*WORK INSTRUCTIONS*: Only one stretch of the records below should be repeated. It starts with the line containing "destruct (Z.eqb_spec c 8)" and goes on through the line containing "destruct (Z.eqb_spec c 10)", exactly as written.

Stored data entries:

'''

Lemma escape_loop_ok input : forall i a p H (Q : unit -> printbuffer -> gmultiset nat -> Prop) E, c_bytes input ->
  filled_with p a -> i = zlen a -> zlen a + zlen (flat_map escape input) + 1 <= zlen (cells p) ->
  (forall c, let p' := set_cells c p in filled_with p' (a ++ flat_map escape input) -> zlen c = zlen (cells p) -> Q tt p' H) ->
  triple mem (escape_loop input i) Q E p H.
Proof.
  induction input as [|c input IH]; intros i a p H Q E Hb Hf -> Hl HQ; cbn [escape_loop].
  { apply hoare_ret. specialize (HQ (cells p)). cbn [flat_map] in HQ. rewrite app_nil_r in HQ. destruct p. by apply HQ. }
  inversion Hb as [|?? Hc Hb']; subst. cbn [flat_map] in *. rewrite zlen_app in Hl. pose proof (zlen_nonneg (flat_map escape input)).
  (* One piece [d] of the output, then the rest. *)
  assert (Hgo : forall d p0, escape c = d -> filled_with p0 (a ++ d) -> zlen (cells p0) = zlen (cells p) ->
            (forall c0, set_cells c0 p0 = set_cells c0 p) -> triple mem (escape_loop input (zlen a + zlen d)) Q E p0 H).
  { intros d p0 Hd Hf0 Hc0 Hs0. apply (IH _ (a ++ d)); [done|done|by rewrite zlen_app|rewrite zlen_app, <- Hd; lia|].
    intros c1. rewrite Hs0. intros Hf1 Hc1. apply HQ; [|lia]. by rewrite Hd, app_assoc. }
  assert (Hput : forall d k, escape c = [92] ++ d -> (forall p0, filled_with p0 (a ++ [92] ++ d) -> zlen (cells p0) = zlen (cells p) ->
            (forall c0, set_cells c0 p0 = set_cells c0 p) -> triple mem k Q E p0 H) ->
            forall tail, (length tail <= 1)%nat ->
            triple mem (put (zlen a) [92];; put (zlen a + 1) (d ++ tail);; k) Q E p H).
  { intros d k Hd Hk tail Ht. rewrite Hd, zlen_app in Hl. change (zlen [92]) with 1 in Hl. pose proof (zlen_nonneg d).
    assert (zlen tail <= 1) by (unfold zlen; lia).
    apply hoare_bind. eapply put_ok; [exact Hf|done|change (zlen [92]) with 1; lia|]. intros c1 p1 Hf1 Hc1.
    apply hoare_bind. eapply put_ok; [exact Hf1|by rewrite zlen_app|rewrite !zlen_app; change (zlen [92]) with 1; unfold p1; cbn [set_cells cells]; lia|].
    intros c2 p2 Hf2 Hc2. apply Hk; [|unfold p2, p1 in *; cbn [set_cells cells] in *; lia|done].
    rewrite <- app_assoc, !(app_assoc a) in Hf2. rewrite (app_assoc (a ++ [92])) in Hf2. apply filled_prefix in Hf2. by rewrite <- app_assoc in Hf2. }
  destruct ((31 <? c) && negb (c =? 34) && negb (c =? 92)) eqn:Ec; breflect.
  - assert (escape c = [c]) as Hd by (unfold escape; repeat bcase; try done; lia).
    rewrite Hd in Hl. change (zlen [c]) with 1 in Hl. apply hoare_bind. eapply put_ok; [exact Hf|done|change (zlen [c]) with 1; lia|].
    intros c1 p1 Hf1 Hc1. by apply (Hgo [c]).
  - cbv zeta.
    assert (Hone : forall x, escape c = [92; x] ->
      triple mem (put (zlen a) [92];; put (zlen a + 1) [x];; escape_loop input (zlen a + 2)) Q E p H).
    { intros x Hx. apply (Hput [x] _ Hx) with (tail := []); [|cbn; lia]. intros p0 Hf0 Hc0 Hs0. by apply (Hgo [92; x]). }
    destruct (Z.eqb_spec c 92) as [->|?]; [by apply Hone|]. destruct (Z.eqb_spec c 34) as [->|?]; [by apply Hone|].
    destruct (Z.eqb_spec c 8) as [->|?]; [by apply Hone|]. destruct (Z.eqb_spec c 12) as [->|?]; [by apply Hone|].
    destruct (Z.eqb_spec c 10) as [->|?]; [by apply Hone|]. destruct (Z.eqb_spec c 13) as [->|?]; [by apply Hone|].
    destruct (Z.eqb_spec c 9) as [->|?]; [by apply Hone|].
    assert (c < 32) as H32.
    { by destruct (Z.ltb_spec 31 c); [|lia]. }
    assert (escape c = [92; 117; 48; 48; hex_char (c / 16); hex_char (c mod 16)]) as Hx by (unfold escape; repeat bcase; try done; lia).
    replace (c / 4096 mod 16) with 0 by zlia. replace (c / 256 mod 16) with 0 by zlia. replace (c / 16 mod 16) with (c / 16) by zlia.
    change (hex_char 0) with 48.
    apply (Hput [117; 48; 48; hex_char (c / 16); hex_char (c mod 16)] _ Hx) with (tail := [0]); [|cbn; lia]. intros p0 Hf0 Hc0 Hs0.
    by apply (Hgo [92; 117; 48; 48; hex_char (c / 16); hex_char (c mod 16)]).
Qed.

Lemma writes_string d f s : (forall b, s = Some b -> c_bytes b) -> writes false d d f (print_string_ptr s) (Some (literal s)).
Proof.
  intros Hs p t H Hat Hf Hd. destruct s as [input|]; cbn [print_string_ptr].
  2:{ pose proof (writes_last d 0 f 3 [34; 34] (ret tt) 0) as Hw. rewrite Z.add_0_r in Hw.
      assert (forall p st, ret tt p st = Ok tt (step 0 0 p) st) as Hstep
        by (intros [b c pp n na fm] st; unfold step; cbn; by rewrite !Z.add_0_r).
      specialize (Hw ltac:(done) ltac:(done) ltac:(done) Hstep p t H Hat Hf Hd). eapply hoare_same; [|exact Hw].
      intros st. unfold bind. cbn [app]. destruct (ensure 3 p st) as [o p1 st1|p1 st1|]; [|done|done]. by destruct (put o [34; 34; 0] p1 st1) as [[]| |]. }
  specialize (Hs input eq_refl). pose proof (escapes_length input Hs) as Hl. set (n := zlen input + zsum (escape_count <$> input)) in *.
  pose proof (zlen_nonneg (flat_map escape input)). pose proof (zlen_nonneg input).
  assert (zlen (literal (Some input)) = n + 2) as Hz.
  { unfold literal. cbn [default]. rewrite zlen_cons, zlen_app. change (zlen [34]) with 1. cbn. lia. }
  apply hoare_bind. eapply ensure_ok; [exact Hat|lia|..].
  2:{ intros p' Hna Hne. split; [done|]. split; [done|]. intros u [= <-] [He1 He2]. apply Hne. rewrite zlen_app, Hz in *. split; [lia|].
      destruct (noalloc p); [lia|done]. }
  intros p1 Hl1 Hf1 Hp1 Hn1 Hc1.
  (* The quote, [m] writing the characters, and the quote. *)
  assert (Hm : forall m,
    (forall p1 (Q : unit -> printbuffer -> gmultiset nat -> Prop) E, filled_with p1 (t ++ [34]) -> zlen t + n + 4 <= zlen (cells p1) ->
       (forall c, filled_with (set_cells c p1) (t ++ [34] ++ flat_map escape input) -> zlen c = zlen (cells p1) -> Q tt (set_cells c p1) (H ⊎ own p1)) ->
       triple mem m Q E p1 (H ⊎ own p1)) ->
    triple mem (put (zlen t) [34];; m;; put (zlen t + n + 1) [34; 0])
      (fun _ p' H' => exists u, Some (literal (Some input)) = Some u /\ pending p' t u /\ later p p' /\ nesting p' = d /\ H' = H ⊎ own p')
      (fun p' H' => noalloc p' = noalloc p /\ H' = H ⊎ own p' /\ forall u, Some (literal (Some input)) = Some u -> ~ enough mem p (t ++ u)) p1 (H ⊎ own p1)).
  { intros m Hm. apply hoare_bind. eapply put_ok; [exact Hf1|done|change (zlen [34]) with 1; lia|]. intros c2 p2 Hf2 Hc2.
    apply hoare_bind. change (own p1) with (own p2). apply Hm; [done|unfold p2; cbn [set_cells cells]; lia|]. intros c3 Hf3 Hc3.
    eapply (put_ok _ (t ++ [34] ++ flat_map escape input)); [exact Hf3|rewrite !zlen_app; change (zlen [34]) with 1; lia| |].
    { rewrite !zlen_app. change (zlen [34]) with 1. change (zlen [34; 0]) with 2. unfold p2 in *. cbn [set_cells cells] in *. lia. }
    intros c4 p4 Hf4 Hc4. exists (literal (Some input)). unfold p4, p2 in *. cbn [set_cells cells] in *. split; [done|].
    destruct Hl1 as (Hg & Hna & Hfm & Hcl & Hcc). split; [|split; [|split; [cbn; congruence|done]]].
    - split; [done|]. split; [|cbn [pos set_cells]; rewrite zlen_app, Hz; lia]. unfold literal. cbn [default from_option id].
      replace (t ++ (34 :: flat_map escape input ++ [34]) ++ [0]) with ((t ++ [34] ++ flat_map escape input) ++ [34; 0]); [done|].
      cbn. by rewrite <- !app_assoc.
    - split; [done|]. split; [done|]. split; [done|]. cbn [set_cells cells]. split; [lia|]. intros Hx. specialize (Hcc Hx). lia. }
  bcase.
  - apply Hm. intros p2 Q E' Hf2 Hc2 HQ. eapply put_ok; [exact Hf2|rewrite zlen_app; done|rewrite zlen_app; change (zlen [34]) with 1; lia|].
    intros c. rewrite (escapes_none input) in HQ by done. rewrite <- app_assoc. apply HQ.
  - apply Hm. intros p2 Q E' Hf2 Hc2 HQ. eapply (escape_loop_ok input _ (t ++ [34])); [done|done|by rewrite zlen_app|rewrite zlen_app; change (zlen [34]) with 1; lia|].
    intros c. rewrite <- app_assoc. apply HQ.
Qed.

'''

*SOLUTION*:
    destruct (Z.eqb_spec c 8) as [->|?]; [by apply Hone|]. destruct (Z.eqb_spec c 12) as [->|?]; [by apply Hone|].
    destruct (Z.eqb_spec c 10) as [->|?]; [by apply Hone|]. destruct (Z.eqb_spec c 13) as [->|?]; [by apply Hone|].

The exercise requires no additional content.